> Task details: In the material below, the required lines run from the one containing "Lemma rotation_slot n" through the one containing "Theorem selectClient_finds m". Copy those lines exactly, ends included, and nothing else.

> Exercise data:
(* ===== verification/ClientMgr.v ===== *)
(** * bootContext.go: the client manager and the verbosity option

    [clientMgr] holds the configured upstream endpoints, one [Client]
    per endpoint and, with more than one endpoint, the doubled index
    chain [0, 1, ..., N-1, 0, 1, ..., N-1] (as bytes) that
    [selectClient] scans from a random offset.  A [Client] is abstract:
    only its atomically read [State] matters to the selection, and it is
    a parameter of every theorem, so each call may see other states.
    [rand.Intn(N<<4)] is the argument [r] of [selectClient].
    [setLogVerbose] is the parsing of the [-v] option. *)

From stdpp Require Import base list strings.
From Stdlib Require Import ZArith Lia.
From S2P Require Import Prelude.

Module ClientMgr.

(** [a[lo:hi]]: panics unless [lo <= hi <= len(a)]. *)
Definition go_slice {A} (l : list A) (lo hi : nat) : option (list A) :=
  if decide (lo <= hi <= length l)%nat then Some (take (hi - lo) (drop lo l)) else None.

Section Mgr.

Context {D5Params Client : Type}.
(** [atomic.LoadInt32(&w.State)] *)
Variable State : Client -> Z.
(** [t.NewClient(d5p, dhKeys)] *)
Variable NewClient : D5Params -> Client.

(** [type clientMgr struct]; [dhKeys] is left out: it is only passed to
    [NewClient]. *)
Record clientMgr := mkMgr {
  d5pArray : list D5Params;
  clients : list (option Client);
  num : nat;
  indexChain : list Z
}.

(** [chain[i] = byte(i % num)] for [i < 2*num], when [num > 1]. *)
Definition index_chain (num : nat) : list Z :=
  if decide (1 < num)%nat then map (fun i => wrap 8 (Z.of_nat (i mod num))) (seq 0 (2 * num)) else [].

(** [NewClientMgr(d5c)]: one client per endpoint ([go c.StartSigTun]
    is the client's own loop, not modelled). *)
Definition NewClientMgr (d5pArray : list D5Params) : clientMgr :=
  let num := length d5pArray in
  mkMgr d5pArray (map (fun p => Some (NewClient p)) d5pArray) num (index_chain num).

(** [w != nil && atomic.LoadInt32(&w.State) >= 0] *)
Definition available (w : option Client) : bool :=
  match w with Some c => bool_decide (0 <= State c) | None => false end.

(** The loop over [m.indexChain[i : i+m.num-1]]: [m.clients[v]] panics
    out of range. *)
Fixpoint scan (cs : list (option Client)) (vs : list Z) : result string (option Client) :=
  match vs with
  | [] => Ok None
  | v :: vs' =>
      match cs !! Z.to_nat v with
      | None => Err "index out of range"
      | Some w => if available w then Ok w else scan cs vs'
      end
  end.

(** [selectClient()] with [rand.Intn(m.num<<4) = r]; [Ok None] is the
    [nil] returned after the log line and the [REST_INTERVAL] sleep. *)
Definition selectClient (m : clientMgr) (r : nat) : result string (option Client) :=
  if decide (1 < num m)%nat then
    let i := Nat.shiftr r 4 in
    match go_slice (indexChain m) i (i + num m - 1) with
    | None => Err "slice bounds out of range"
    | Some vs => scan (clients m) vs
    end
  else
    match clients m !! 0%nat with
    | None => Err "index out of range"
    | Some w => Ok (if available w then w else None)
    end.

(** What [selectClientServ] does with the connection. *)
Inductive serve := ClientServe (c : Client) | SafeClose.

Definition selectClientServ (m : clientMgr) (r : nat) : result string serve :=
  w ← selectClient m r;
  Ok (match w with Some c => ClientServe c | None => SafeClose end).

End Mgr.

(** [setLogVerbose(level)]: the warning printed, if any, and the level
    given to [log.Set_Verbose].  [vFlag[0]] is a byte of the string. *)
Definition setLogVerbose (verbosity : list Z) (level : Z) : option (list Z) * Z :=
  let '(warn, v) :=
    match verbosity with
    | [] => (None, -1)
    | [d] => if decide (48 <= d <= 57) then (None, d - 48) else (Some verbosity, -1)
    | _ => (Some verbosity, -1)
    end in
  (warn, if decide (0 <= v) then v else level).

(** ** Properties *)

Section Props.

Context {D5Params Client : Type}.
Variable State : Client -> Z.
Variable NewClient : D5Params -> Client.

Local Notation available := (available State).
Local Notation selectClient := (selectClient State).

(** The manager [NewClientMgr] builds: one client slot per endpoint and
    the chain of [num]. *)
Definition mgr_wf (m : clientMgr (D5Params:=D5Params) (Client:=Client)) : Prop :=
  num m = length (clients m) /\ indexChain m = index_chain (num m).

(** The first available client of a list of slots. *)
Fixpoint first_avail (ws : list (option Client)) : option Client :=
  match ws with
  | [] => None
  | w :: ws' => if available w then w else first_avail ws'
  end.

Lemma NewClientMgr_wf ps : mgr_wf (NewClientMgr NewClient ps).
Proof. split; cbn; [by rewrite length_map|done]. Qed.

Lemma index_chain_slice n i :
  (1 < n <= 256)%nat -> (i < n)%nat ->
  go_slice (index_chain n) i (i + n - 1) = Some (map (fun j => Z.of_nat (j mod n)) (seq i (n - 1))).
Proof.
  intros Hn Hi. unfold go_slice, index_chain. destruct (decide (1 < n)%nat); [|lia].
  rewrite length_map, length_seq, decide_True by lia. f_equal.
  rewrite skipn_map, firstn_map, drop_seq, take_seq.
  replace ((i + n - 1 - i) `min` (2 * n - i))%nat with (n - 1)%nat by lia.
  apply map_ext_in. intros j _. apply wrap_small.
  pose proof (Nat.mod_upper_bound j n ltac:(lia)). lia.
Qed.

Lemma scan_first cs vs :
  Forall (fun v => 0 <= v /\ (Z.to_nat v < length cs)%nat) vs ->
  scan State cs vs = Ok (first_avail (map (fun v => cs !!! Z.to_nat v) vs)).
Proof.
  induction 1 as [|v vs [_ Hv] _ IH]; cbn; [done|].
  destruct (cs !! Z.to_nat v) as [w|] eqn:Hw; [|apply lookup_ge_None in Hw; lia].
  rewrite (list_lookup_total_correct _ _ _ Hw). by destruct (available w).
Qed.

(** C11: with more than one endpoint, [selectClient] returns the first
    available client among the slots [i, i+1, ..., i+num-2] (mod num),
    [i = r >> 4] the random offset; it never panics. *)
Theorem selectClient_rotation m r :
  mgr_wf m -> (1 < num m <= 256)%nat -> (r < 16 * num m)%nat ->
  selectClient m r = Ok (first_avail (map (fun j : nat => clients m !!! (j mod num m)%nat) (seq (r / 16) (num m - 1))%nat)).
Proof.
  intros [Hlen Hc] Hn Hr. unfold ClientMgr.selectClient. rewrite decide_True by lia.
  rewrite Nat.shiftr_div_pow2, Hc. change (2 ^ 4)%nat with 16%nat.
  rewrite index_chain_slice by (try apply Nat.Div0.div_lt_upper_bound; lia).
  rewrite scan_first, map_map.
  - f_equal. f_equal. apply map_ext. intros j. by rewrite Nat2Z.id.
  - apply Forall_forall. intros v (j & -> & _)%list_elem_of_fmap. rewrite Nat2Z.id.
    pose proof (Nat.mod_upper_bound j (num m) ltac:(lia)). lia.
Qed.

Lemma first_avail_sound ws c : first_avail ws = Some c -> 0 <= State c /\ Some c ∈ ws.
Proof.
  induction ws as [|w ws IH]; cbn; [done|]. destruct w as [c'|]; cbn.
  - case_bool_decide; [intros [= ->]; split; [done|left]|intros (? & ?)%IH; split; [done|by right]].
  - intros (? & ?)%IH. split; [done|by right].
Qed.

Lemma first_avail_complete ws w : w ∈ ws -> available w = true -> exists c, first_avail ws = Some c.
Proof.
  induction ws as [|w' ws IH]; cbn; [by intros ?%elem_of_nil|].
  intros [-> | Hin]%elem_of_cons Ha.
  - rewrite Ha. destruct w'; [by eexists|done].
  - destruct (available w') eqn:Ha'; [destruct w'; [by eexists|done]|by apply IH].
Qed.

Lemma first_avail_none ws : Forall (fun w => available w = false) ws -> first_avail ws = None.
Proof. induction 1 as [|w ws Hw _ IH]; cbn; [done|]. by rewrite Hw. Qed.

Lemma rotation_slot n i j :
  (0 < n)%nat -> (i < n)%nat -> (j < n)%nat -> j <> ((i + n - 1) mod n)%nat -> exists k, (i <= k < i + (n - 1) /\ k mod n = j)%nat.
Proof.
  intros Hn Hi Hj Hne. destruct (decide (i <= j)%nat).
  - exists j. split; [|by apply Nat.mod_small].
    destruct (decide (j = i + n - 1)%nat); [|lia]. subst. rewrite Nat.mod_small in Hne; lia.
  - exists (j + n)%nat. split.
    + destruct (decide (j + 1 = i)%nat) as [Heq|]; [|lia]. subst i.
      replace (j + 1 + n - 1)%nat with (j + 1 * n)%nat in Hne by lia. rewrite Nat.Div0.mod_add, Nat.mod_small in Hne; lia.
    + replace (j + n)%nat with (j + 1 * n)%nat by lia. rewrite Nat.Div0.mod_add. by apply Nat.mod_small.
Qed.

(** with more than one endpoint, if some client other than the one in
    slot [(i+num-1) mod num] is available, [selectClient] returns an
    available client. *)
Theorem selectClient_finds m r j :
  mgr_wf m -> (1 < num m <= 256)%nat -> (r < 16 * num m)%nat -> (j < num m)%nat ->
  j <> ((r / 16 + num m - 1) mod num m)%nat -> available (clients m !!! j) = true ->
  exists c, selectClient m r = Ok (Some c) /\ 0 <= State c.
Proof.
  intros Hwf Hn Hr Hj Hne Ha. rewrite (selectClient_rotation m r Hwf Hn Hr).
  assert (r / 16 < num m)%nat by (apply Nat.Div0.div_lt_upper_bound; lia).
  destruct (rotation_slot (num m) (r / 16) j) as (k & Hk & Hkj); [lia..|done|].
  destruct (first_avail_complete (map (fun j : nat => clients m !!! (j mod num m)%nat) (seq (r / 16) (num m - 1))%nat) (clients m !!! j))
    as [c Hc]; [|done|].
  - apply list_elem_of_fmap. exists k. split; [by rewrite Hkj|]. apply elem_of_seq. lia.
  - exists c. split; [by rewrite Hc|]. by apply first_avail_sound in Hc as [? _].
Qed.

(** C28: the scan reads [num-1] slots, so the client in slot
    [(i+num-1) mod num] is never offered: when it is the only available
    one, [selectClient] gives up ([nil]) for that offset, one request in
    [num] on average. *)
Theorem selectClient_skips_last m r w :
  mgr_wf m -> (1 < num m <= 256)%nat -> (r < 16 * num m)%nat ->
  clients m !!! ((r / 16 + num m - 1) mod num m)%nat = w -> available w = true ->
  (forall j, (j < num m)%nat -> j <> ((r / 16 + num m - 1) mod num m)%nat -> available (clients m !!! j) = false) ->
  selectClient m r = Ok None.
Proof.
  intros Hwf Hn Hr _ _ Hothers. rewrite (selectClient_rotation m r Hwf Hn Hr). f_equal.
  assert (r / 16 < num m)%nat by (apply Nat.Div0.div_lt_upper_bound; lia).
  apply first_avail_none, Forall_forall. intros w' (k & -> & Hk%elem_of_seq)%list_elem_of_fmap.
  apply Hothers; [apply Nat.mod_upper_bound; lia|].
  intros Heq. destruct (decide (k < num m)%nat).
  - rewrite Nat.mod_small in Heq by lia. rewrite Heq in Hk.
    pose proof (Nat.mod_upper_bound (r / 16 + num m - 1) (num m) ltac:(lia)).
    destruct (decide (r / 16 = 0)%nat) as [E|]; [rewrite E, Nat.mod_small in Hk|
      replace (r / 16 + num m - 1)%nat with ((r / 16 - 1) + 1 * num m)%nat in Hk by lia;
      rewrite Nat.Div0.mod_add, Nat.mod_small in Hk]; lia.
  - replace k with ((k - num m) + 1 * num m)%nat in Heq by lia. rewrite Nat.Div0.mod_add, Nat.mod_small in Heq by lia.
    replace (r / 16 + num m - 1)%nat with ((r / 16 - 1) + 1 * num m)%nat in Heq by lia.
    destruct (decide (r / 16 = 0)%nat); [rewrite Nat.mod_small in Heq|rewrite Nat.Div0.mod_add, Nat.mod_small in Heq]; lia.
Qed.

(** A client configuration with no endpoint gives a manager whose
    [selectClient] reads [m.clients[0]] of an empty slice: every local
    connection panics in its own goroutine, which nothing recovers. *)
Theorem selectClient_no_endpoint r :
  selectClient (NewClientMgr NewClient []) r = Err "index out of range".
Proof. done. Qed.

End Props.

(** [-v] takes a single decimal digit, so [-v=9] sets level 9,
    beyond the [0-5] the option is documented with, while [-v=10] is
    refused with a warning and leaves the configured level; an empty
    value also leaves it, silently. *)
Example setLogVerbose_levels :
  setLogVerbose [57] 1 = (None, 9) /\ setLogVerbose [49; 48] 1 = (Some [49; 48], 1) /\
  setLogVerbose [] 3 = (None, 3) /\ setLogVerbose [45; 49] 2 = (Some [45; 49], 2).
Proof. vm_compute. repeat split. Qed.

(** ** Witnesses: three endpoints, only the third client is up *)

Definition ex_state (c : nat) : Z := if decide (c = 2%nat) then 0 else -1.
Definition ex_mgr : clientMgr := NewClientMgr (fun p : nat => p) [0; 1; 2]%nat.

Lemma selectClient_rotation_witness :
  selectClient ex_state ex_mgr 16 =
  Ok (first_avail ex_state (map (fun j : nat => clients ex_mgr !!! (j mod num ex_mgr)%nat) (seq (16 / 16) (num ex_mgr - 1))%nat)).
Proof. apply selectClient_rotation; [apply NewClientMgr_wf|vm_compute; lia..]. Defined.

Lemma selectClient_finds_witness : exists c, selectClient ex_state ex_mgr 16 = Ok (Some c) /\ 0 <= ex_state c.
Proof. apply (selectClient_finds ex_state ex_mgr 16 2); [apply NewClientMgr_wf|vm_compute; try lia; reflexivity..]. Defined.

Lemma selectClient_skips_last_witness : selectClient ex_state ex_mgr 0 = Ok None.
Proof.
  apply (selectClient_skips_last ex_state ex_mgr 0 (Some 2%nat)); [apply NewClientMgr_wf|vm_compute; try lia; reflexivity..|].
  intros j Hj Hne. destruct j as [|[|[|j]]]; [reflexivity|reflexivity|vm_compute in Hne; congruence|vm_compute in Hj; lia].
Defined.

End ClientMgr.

> Task result:
Lemma rotation_slot n i j :
  (0 < n)%nat -> (i < n)%nat -> (j < n)%nat -> j <> ((i + n - 1) mod n)%nat -> exists k, (i <= k < i + (n - 1) /\ k mod n = j)%nat.
Proof.
  intros Hn Hi Hj Hne. destruct (decide (i <= j)%nat).
  - exists j. split; [|by apply Nat.mod_small].
    destruct (decide (j = i + n - 1)%nat); [|lia]. subst. rewrite Nat.mod_small in Hne; lia.
  - exists (j + n)%nat. split.
    + destruct (decide (j + 1 = i)%nat) as [Heq|]; [|lia]. subst i.
      replace (j + 1 + n - 1)%nat with (j + 1 * n)%nat in Hne by lia. rewrite Nat.Div0.mod_add, Nat.mod_small in Hne; lia.
    + replace (j + n)%nat with (j + 1 * n)%nat by lia. rewrite Nat.Div0.mod_add. by apply Nat.mod_small.
Qed.

(** with more than one endpoint, if some client other than the one in
    slot [(i+num-1) mod num] is available, [selectClient] returns an
    available client. *)
Theorem selectClient_finds m r j :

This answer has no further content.